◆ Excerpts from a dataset
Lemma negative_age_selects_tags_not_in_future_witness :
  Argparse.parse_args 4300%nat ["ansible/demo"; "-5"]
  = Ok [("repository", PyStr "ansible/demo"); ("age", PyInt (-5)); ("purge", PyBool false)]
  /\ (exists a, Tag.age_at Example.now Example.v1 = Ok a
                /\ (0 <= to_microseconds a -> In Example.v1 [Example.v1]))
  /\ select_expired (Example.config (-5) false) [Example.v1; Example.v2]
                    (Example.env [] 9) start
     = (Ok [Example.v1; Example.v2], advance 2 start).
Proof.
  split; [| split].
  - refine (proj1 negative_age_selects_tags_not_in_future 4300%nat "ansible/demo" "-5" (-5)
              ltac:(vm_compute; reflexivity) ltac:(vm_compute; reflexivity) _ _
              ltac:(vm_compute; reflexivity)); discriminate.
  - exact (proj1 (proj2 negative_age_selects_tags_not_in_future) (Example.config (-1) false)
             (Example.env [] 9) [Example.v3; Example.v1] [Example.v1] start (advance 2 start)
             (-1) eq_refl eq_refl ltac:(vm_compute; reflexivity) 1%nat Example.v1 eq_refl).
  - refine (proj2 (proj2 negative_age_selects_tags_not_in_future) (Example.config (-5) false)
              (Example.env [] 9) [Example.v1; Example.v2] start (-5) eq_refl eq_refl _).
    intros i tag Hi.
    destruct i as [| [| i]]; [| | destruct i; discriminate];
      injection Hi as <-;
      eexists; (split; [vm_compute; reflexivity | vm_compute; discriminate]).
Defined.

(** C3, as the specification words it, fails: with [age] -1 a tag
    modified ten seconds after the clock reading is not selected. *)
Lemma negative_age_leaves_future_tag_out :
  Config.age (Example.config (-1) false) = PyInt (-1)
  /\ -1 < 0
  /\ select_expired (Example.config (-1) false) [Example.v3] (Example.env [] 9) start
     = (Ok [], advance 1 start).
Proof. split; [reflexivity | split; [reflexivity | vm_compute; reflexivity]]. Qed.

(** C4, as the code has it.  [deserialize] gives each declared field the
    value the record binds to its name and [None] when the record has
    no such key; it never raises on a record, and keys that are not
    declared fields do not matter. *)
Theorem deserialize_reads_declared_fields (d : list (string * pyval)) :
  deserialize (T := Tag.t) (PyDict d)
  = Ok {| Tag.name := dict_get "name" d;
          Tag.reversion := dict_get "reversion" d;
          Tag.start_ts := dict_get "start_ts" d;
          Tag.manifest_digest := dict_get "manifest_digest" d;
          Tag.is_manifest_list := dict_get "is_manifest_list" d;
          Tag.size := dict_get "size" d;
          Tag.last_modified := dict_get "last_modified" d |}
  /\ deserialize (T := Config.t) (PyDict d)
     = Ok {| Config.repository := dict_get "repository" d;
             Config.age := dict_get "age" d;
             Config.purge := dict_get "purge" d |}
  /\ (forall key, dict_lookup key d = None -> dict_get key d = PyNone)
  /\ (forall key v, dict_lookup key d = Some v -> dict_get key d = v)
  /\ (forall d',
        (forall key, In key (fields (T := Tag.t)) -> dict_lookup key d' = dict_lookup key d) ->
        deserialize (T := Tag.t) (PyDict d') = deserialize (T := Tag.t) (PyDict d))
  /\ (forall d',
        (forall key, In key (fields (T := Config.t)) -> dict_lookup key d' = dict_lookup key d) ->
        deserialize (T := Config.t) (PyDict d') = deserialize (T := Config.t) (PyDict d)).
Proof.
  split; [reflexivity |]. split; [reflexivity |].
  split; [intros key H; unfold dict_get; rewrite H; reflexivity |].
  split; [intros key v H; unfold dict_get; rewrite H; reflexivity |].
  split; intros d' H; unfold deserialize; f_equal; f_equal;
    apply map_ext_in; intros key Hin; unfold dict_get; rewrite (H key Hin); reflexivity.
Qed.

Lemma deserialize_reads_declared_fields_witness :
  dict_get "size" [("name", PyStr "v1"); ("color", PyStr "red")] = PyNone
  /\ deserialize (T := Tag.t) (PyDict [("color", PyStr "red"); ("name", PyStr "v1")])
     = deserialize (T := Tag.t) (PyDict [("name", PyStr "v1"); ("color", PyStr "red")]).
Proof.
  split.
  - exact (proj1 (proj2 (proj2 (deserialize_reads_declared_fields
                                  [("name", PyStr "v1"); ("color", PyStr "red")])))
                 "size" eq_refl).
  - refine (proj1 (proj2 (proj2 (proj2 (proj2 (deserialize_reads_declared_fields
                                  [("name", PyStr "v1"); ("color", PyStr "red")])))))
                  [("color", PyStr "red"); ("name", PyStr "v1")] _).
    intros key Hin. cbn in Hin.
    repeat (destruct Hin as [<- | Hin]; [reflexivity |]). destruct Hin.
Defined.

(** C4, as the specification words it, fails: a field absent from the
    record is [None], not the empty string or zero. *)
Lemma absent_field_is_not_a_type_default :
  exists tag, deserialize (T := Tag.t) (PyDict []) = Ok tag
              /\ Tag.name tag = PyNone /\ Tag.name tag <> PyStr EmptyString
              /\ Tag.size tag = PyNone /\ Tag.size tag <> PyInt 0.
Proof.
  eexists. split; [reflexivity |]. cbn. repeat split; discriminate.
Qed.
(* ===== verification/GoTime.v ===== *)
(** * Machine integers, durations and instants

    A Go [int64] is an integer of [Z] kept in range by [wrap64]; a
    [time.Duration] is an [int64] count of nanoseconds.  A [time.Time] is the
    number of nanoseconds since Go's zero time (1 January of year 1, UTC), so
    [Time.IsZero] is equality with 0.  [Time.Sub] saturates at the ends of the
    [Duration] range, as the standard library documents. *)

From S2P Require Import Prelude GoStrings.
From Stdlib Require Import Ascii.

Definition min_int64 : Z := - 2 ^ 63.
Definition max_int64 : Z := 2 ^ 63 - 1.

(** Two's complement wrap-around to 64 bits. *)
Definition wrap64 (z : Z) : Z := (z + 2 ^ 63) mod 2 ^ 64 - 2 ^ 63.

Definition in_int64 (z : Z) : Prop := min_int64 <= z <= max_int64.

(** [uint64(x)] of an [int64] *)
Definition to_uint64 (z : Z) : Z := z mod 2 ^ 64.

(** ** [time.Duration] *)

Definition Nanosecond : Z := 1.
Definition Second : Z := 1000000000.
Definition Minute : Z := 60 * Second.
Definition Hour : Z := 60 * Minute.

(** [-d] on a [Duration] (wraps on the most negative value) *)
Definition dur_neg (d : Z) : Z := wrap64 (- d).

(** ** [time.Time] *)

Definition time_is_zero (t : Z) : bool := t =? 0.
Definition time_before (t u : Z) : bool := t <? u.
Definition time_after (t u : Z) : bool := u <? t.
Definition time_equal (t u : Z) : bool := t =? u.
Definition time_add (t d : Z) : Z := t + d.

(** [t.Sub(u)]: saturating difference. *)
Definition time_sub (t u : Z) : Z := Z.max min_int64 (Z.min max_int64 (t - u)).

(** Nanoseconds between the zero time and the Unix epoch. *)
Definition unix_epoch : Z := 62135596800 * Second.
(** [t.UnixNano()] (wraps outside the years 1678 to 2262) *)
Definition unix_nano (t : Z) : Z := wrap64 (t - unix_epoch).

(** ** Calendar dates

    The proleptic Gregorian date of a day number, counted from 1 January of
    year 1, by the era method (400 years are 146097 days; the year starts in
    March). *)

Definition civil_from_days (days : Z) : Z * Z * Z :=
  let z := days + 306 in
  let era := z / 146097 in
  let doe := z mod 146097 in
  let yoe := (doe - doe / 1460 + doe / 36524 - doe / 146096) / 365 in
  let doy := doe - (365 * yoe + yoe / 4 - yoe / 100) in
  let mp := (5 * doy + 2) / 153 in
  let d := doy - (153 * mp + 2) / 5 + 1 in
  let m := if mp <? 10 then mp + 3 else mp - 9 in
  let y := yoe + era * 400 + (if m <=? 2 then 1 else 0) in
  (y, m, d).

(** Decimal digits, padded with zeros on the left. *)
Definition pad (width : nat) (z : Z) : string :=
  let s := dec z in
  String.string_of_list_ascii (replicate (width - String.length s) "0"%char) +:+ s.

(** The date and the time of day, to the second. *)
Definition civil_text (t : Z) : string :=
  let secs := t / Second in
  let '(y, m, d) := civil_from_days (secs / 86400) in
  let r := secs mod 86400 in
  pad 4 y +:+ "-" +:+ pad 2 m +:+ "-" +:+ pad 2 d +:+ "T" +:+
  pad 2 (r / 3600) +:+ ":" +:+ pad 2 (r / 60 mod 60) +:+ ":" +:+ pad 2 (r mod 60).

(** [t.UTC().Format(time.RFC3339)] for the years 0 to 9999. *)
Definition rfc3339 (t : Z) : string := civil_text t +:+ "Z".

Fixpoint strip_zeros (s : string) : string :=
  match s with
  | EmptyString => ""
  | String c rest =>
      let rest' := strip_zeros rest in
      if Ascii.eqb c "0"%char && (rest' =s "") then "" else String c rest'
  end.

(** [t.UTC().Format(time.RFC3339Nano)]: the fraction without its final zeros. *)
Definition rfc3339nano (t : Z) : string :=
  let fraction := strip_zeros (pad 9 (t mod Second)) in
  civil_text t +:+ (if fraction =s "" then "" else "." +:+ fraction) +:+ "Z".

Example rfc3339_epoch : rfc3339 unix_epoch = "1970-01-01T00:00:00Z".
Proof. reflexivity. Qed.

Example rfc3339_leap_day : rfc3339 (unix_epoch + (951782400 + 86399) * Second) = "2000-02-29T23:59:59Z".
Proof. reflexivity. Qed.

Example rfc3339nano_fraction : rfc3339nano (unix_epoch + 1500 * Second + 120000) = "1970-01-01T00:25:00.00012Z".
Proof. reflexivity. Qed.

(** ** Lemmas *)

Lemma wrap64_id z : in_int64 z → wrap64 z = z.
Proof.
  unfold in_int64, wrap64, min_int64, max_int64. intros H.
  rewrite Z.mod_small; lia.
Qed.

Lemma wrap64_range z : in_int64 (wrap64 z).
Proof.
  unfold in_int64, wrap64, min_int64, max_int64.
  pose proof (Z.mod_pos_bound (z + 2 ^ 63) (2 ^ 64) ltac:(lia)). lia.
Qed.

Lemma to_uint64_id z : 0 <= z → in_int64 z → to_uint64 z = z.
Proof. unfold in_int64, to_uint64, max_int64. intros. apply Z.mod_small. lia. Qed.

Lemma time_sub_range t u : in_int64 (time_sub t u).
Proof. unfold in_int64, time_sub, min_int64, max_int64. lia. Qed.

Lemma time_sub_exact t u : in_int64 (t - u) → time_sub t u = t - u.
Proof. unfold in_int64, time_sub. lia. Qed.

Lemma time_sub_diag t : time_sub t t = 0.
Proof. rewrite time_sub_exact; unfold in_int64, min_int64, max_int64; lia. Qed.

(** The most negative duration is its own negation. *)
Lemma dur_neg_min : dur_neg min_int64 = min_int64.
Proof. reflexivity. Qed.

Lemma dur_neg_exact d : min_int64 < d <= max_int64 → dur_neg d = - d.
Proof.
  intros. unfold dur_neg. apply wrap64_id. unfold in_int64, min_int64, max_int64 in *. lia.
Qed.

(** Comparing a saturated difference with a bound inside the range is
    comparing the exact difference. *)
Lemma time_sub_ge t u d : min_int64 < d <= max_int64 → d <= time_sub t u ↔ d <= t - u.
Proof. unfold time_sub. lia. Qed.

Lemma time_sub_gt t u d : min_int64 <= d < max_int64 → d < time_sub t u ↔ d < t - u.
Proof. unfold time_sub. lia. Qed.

==

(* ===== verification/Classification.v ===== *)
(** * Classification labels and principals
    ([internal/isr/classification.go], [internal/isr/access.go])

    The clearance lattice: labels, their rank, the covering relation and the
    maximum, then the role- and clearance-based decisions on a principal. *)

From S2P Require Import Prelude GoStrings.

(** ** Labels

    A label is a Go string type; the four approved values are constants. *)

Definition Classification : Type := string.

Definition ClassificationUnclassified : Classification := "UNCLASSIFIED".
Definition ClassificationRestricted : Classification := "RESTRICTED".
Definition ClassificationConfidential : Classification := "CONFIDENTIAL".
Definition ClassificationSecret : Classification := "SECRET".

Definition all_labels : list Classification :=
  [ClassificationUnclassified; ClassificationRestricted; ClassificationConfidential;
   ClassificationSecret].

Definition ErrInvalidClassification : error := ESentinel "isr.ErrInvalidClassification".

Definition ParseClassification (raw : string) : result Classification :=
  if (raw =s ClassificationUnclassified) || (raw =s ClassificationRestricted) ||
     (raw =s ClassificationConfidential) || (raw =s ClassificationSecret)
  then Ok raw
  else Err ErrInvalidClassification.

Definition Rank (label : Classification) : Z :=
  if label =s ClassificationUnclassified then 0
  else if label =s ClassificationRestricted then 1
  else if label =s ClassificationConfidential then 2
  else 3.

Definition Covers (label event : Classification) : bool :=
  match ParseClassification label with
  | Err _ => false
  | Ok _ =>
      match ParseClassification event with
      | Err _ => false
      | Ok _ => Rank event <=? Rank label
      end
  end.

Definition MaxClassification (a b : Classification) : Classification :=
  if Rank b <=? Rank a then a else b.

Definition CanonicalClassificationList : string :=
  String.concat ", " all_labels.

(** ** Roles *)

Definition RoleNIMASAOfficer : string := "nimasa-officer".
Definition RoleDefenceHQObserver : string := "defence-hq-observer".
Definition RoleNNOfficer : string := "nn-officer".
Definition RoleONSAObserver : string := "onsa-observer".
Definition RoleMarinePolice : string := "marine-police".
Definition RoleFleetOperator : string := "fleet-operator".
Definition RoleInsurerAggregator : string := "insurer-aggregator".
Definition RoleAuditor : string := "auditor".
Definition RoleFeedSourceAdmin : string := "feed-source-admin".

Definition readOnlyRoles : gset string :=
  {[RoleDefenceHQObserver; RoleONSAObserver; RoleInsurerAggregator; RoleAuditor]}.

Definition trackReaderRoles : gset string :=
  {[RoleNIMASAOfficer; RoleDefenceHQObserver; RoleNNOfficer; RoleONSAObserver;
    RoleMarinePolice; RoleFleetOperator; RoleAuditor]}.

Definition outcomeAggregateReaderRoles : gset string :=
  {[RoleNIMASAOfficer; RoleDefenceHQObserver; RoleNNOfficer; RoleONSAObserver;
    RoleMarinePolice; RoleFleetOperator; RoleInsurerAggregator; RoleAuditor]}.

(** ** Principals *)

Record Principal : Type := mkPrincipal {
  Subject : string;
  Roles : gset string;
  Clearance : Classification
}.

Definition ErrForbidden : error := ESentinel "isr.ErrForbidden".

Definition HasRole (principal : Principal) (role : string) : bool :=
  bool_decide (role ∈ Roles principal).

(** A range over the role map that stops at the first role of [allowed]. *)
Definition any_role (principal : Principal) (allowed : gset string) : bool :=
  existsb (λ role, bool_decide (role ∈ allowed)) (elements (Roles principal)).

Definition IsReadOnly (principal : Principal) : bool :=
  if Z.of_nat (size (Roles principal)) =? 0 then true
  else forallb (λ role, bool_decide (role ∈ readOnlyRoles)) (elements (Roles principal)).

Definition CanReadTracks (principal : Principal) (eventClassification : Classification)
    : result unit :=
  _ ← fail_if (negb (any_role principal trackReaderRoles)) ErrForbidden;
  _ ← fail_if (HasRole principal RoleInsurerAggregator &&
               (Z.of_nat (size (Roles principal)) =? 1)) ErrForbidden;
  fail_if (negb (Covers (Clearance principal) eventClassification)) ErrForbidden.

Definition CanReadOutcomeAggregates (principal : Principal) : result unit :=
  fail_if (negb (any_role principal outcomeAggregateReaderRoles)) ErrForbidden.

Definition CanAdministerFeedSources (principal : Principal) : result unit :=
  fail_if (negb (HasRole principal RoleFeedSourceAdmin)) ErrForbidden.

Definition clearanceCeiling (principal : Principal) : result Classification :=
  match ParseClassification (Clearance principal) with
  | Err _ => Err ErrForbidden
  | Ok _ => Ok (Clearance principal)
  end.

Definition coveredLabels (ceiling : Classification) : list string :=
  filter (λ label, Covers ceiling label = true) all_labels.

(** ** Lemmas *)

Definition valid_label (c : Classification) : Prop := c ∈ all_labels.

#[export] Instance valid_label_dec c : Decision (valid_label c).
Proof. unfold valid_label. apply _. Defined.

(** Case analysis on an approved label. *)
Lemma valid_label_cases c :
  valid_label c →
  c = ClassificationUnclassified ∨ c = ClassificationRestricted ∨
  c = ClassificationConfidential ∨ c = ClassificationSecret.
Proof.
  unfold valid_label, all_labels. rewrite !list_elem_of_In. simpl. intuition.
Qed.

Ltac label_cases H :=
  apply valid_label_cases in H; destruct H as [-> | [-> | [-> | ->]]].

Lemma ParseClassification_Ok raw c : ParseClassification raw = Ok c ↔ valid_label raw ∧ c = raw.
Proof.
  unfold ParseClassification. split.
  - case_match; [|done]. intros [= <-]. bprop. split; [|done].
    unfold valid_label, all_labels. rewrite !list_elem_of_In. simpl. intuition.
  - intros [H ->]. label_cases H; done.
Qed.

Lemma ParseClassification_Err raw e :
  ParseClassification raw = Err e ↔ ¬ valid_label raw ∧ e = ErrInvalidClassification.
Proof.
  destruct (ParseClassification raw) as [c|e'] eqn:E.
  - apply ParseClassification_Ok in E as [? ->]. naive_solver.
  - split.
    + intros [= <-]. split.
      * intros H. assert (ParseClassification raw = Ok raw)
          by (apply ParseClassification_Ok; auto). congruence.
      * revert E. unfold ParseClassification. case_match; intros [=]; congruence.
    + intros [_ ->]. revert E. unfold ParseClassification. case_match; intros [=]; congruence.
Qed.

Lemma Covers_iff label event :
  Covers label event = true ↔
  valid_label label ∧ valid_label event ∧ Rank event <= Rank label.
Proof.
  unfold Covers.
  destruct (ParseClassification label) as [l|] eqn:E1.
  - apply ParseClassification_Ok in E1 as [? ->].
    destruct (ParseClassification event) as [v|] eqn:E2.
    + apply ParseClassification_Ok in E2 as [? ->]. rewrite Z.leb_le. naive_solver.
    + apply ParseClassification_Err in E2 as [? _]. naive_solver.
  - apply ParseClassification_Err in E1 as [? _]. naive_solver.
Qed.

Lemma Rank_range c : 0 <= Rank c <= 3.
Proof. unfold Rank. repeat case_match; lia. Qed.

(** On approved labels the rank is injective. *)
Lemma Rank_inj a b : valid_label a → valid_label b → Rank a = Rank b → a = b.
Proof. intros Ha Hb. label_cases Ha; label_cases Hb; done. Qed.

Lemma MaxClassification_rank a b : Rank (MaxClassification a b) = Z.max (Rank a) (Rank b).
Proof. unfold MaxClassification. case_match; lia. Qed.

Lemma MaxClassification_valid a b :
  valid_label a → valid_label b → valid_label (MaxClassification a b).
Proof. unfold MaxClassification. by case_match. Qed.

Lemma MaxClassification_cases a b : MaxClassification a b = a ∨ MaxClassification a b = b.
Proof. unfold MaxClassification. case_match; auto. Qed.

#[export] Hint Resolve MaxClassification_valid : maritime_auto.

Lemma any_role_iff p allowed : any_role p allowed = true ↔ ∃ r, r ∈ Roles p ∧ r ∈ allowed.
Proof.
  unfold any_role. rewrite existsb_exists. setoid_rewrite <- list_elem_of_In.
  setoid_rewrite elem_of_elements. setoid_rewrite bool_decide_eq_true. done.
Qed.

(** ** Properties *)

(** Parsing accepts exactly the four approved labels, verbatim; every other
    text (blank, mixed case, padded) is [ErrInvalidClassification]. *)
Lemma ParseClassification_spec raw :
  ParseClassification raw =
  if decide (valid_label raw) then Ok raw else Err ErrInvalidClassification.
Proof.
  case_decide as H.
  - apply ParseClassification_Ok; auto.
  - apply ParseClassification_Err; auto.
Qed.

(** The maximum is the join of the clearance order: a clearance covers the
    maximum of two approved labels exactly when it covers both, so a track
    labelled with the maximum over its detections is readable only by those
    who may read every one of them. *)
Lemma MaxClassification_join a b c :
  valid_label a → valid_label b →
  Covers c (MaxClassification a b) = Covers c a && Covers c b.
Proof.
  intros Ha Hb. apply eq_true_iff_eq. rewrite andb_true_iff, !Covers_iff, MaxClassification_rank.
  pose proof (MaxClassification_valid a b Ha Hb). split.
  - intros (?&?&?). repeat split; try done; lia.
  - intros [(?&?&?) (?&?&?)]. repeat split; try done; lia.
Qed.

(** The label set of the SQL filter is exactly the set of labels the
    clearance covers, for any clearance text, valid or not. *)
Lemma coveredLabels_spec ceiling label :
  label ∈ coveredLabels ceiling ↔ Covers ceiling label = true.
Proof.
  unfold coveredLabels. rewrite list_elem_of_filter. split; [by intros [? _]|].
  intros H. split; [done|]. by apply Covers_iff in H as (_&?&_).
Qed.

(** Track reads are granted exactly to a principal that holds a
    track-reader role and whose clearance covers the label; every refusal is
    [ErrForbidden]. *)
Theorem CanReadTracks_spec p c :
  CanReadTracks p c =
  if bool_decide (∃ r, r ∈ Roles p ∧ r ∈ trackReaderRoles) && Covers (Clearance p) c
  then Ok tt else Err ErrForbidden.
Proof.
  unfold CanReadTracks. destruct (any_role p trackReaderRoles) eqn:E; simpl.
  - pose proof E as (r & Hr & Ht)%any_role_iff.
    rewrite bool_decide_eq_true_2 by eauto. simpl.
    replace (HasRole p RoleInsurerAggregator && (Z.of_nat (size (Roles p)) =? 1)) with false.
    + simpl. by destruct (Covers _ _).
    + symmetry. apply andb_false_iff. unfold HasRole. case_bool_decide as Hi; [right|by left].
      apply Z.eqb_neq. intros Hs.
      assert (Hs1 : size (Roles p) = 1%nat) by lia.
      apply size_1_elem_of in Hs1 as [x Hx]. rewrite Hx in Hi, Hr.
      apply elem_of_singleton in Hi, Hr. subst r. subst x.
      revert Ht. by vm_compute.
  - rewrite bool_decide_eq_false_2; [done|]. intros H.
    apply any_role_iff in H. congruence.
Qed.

...

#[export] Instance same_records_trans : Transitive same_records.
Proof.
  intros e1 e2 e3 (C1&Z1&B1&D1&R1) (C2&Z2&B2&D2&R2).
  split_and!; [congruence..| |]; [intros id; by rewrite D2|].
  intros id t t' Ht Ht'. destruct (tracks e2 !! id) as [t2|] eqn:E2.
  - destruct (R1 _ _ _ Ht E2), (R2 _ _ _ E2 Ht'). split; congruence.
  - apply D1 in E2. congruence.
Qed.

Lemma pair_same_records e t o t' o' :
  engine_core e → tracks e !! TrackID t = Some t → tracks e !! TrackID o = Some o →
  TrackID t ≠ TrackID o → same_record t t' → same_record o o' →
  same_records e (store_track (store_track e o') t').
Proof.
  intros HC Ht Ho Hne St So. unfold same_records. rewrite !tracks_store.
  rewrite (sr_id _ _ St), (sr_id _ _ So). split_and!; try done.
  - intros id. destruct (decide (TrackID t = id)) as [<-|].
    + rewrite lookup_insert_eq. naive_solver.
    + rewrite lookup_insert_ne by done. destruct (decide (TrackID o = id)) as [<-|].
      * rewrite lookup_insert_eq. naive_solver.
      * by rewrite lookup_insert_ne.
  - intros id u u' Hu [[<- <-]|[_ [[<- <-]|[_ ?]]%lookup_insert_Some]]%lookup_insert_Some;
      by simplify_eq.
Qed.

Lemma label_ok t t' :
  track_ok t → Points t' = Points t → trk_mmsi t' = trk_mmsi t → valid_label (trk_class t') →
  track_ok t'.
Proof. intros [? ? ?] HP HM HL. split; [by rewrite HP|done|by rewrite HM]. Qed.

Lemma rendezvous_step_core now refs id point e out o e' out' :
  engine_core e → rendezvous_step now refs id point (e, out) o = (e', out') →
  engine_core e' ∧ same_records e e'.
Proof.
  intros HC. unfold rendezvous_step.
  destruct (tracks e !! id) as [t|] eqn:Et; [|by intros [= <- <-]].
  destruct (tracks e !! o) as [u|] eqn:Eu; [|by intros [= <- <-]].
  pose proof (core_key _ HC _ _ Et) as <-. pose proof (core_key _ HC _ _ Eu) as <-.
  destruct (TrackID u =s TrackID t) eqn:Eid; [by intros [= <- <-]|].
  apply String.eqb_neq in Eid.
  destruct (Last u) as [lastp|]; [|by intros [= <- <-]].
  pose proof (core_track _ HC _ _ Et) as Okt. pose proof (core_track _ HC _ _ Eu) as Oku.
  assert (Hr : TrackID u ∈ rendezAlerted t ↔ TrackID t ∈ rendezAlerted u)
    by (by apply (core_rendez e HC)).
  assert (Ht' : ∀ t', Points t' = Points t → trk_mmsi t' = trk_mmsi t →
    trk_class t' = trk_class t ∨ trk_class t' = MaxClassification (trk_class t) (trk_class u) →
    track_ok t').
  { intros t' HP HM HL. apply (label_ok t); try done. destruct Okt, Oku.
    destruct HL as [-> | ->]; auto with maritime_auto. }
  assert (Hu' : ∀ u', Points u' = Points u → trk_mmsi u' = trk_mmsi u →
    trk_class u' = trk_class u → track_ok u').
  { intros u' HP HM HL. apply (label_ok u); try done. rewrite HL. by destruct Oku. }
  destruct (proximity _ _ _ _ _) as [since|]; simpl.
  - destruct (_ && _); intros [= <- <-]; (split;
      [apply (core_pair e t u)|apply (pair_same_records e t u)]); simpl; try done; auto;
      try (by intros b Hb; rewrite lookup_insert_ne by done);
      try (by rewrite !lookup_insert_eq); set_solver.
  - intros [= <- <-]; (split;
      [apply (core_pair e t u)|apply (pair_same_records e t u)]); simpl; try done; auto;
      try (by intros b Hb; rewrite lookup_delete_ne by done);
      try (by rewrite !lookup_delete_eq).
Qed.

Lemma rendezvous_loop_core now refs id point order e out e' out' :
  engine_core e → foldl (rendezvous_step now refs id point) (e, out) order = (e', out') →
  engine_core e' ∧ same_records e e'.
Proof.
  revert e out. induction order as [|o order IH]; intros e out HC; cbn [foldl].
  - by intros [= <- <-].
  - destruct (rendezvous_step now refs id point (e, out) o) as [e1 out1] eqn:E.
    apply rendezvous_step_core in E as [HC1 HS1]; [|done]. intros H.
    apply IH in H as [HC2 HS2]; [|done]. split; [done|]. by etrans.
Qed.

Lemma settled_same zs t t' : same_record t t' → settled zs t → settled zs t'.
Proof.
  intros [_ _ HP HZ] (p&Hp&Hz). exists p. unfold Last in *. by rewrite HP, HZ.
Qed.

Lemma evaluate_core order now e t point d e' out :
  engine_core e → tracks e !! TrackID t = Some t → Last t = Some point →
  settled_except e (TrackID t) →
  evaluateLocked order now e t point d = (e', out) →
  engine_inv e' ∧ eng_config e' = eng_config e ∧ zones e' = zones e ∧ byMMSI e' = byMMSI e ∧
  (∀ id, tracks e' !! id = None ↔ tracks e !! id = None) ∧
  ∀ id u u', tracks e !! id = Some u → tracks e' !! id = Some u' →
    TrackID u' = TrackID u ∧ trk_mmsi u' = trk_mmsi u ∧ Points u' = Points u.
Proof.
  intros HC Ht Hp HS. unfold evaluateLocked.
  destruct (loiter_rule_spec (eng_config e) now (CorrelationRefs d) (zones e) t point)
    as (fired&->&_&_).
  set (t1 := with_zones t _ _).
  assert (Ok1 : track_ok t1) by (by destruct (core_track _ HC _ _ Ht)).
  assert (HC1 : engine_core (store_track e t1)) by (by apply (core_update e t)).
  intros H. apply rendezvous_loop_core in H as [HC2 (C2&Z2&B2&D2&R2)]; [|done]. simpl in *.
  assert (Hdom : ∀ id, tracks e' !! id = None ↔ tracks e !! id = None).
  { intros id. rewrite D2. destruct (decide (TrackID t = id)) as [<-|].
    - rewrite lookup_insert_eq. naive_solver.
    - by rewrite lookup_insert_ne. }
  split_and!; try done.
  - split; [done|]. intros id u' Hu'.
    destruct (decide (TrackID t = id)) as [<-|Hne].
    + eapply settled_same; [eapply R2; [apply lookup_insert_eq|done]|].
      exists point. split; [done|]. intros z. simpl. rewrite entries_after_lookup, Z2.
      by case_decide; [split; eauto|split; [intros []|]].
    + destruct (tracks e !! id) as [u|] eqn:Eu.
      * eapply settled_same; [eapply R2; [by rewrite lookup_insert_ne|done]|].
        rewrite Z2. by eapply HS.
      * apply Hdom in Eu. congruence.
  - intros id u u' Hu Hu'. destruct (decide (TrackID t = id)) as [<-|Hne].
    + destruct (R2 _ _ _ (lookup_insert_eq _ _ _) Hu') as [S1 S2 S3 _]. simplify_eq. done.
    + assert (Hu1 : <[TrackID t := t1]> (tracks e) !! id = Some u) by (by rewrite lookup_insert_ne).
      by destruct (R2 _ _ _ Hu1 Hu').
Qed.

◆ PROMPT
If a line above holds the string "four", return it as it stands.

◆ RESPONSE TO THIS TASK
    A label is a Go string type; the four approved values are constants. *)
(** Parsing accepts exactly the four approved labels, verbatim; every other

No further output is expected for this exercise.